### Instructions to follow
Your answer must consist solely of the line containing "choices of them" and each line after it through the end of the data, copied exactly.

(Records from a data collection)
################
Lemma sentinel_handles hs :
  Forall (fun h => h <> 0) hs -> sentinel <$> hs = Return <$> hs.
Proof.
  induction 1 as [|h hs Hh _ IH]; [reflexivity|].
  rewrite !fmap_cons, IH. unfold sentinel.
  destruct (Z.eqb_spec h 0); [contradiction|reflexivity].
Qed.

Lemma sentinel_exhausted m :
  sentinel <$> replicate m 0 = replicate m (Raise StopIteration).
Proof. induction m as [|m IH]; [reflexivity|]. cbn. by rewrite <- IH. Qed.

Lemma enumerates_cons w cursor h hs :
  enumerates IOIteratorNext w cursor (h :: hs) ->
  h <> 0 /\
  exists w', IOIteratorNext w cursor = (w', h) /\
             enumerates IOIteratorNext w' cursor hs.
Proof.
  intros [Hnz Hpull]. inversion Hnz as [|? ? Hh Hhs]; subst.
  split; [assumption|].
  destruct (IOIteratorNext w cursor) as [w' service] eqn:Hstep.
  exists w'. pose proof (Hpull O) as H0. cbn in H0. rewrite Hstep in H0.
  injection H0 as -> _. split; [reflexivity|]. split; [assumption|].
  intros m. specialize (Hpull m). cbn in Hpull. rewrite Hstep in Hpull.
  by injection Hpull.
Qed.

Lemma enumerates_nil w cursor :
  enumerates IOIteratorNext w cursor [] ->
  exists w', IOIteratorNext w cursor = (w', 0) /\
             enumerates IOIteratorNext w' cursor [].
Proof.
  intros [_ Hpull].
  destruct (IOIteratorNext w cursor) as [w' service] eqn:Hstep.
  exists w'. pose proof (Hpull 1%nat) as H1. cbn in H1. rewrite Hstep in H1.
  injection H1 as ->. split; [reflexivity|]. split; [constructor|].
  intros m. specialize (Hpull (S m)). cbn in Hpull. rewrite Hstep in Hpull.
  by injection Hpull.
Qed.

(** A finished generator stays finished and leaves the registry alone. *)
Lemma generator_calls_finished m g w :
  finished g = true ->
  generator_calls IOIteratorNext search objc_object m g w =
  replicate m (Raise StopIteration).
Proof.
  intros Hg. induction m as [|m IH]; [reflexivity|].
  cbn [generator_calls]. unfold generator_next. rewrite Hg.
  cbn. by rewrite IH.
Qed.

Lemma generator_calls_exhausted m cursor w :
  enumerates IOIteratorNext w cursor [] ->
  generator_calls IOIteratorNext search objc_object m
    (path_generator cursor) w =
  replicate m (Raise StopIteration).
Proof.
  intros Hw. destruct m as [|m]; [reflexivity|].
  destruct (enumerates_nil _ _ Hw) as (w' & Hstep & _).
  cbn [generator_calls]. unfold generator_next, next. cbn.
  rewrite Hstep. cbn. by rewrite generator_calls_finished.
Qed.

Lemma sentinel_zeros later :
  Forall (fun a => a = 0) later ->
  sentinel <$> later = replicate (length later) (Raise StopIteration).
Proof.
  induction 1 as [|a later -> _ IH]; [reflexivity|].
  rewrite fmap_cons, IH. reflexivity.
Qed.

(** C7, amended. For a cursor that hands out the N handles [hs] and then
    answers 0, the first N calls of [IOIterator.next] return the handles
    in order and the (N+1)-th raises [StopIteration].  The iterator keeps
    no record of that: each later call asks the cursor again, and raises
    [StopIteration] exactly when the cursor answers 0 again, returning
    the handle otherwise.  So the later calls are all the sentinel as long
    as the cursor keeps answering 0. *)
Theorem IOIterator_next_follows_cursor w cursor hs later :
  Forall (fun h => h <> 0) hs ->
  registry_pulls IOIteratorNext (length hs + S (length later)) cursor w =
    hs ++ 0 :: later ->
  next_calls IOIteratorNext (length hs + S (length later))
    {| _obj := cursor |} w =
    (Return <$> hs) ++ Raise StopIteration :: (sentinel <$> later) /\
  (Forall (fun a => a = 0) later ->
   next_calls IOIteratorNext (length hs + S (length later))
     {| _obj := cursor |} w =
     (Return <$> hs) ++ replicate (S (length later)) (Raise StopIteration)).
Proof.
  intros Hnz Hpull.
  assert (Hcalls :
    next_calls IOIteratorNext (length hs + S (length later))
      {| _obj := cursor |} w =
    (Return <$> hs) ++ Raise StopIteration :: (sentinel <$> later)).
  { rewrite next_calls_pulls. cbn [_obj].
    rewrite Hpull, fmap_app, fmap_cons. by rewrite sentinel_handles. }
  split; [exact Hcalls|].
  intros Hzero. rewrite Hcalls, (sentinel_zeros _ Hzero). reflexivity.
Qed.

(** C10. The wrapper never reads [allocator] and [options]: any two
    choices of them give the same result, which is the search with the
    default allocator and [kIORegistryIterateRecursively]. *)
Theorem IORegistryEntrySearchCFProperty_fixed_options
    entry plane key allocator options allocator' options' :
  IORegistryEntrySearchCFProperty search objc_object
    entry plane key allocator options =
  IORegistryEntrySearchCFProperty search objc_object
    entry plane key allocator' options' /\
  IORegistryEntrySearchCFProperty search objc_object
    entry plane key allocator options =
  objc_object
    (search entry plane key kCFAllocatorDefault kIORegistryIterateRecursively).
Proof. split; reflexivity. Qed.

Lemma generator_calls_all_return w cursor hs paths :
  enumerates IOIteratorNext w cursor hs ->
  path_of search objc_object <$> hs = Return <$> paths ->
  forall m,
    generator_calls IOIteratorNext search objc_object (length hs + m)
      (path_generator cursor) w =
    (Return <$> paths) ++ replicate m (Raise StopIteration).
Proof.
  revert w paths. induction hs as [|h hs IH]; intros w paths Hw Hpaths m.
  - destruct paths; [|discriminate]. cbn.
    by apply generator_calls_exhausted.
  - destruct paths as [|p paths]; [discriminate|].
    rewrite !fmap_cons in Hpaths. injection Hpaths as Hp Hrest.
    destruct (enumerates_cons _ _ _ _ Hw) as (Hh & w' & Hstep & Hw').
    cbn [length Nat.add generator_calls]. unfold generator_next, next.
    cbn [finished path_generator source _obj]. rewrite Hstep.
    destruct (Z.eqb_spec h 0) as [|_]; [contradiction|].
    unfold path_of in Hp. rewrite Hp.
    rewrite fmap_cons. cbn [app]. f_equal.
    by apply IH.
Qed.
################
### Response below
    choices of them give the same result, which is the search with the
    default allocator and [kIORegistryIterateRecursively]. *)
Theorem IORegistryEntrySearchCFProperty_fixed_options
    entry plane key allocator options allocator' options' :
  IORegistryEntrySearchCFProperty search objc_object
    entry plane key allocator options =
  IORegistryEntrySearchCFProperty search objc_object
    entry plane key allocator' options' /\
  IORegistryEntrySearchCFProperty search objc_object
    entry plane key allocator options =
  objc_object
    (search entry plane key kCFAllocatorDefault kIORegistryIterateRecursively).
Proof. split; reflexivity. Qed.

Lemma generator_calls_all_return w cursor hs paths :
  enumerates IOIteratorNext w cursor hs ->
  path_of search objc_object <$> hs = Return <$> paths ->
  forall m,
    generator_calls IOIteratorNext search objc_object (length hs + m)
      (path_generator cursor) w =
    (Return <$> paths) ++ replicate m (Raise StopIteration).
Proof.
  revert w paths. induction hs as [|h hs IH]; intros w paths Hw Hpaths m.
  - destruct paths; [|discriminate]. cbn.
    by apply generator_calls_exhausted.
  - destruct paths as [|p paths]; [discriminate|].
    rewrite !fmap_cons in Hpaths. injection Hpaths as Hp Hrest.
    destruct (enumerates_cons _ _ _ _ Hw) as (Hh & w' & Hstep & Hw').
    cbn [length Nat.add generator_calls]. unfold generator_next, next.
    cbn [finished path_generator source _obj]. rewrite Hstep.
    destruct (Z.eqb_spec h 0) as [|_]; [contradiction|].
    unfold path_of in Hp. rewrite Hp.
    rewrite fmap_cons. cbn [app]. f_equal.
    by apply IH.
Qed.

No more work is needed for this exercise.